■ The problem ■
When the line containing "are rationals ([Q]), so" appears in the data below, begin copying there and stop only after the line containing "and the argument".

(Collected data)
(** * carbon_footprint_check.py: the analysis and reporting pipeline

    A shallow embedding of [06-sustainability/scripts/carbon_footprint_check.py].

    Conventions of the embedding.
    - Standard output is a list of [line]s, one per printed line.  A line
      whose text is a constant of the source is [Text] with that text; a line
      built by an f-string keeps the interpolated values as fields.
    - Python exceptions are values of [exn]; code that prints or may raise
      lives in the monad [io], a writer over the output with an exception
      result.  [try_except] is the [try: ... except ...:] statement.
    - The AWS account the script looks at is a [session] record of query
      results.

    The source is embedded twice.
    - The first embedding is the script over exact numbers: Python [float]s
      are rationals ([Q]), so that sums, quotients and comparisons are the
      mathematical ones, and a failing query is a botocore [ClientError],
      the only class the handlers of the query phases name.  It carries the
      properties of the structure of the report: classification, tallies,
      guidance, labels, notices.
    - [Machine] is the script as the interpreter runs it: [float]s are IEEE
      754 binary64 numbers, [int()] raises on a NaN or an infinity, a client
      creation or a query may raise any exception, and the guarded import
      and the argument parser stand before [main].  It carries the
      properties that depend on rounding or on which exceptions escape: the
      utilization aggregate, the cost table and the exit status.
    Integers counted by the script are [nat]. *)

From Stdlib Require Import List String Ascii Bool Arith ZArith QArith Qround.
From Stdlib Require Import Lia Lqa Permutation Sorted.
From Stdlib Require Floats Qpower.
Import ListNotations.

■ Your solution ■
      are rationals ([Q]), so that sums, quotients and comparisons are the
      mathematical ones, and a failing query is a botocore [ClientError],
      the only class the handlers of the query phases name.  It carries the
      properties of the structure of the report: classification, tallies,
      guidance, labels, notices.
    - [Machine] is the script as the interpreter runs it: [float]s are IEEE
      754 binary64 numbers, [int()] raises on a NaN or an infinity, a client
      creation or a query may raise any exception, and the guarded import
      and the argument parser stand before [main].  It carries the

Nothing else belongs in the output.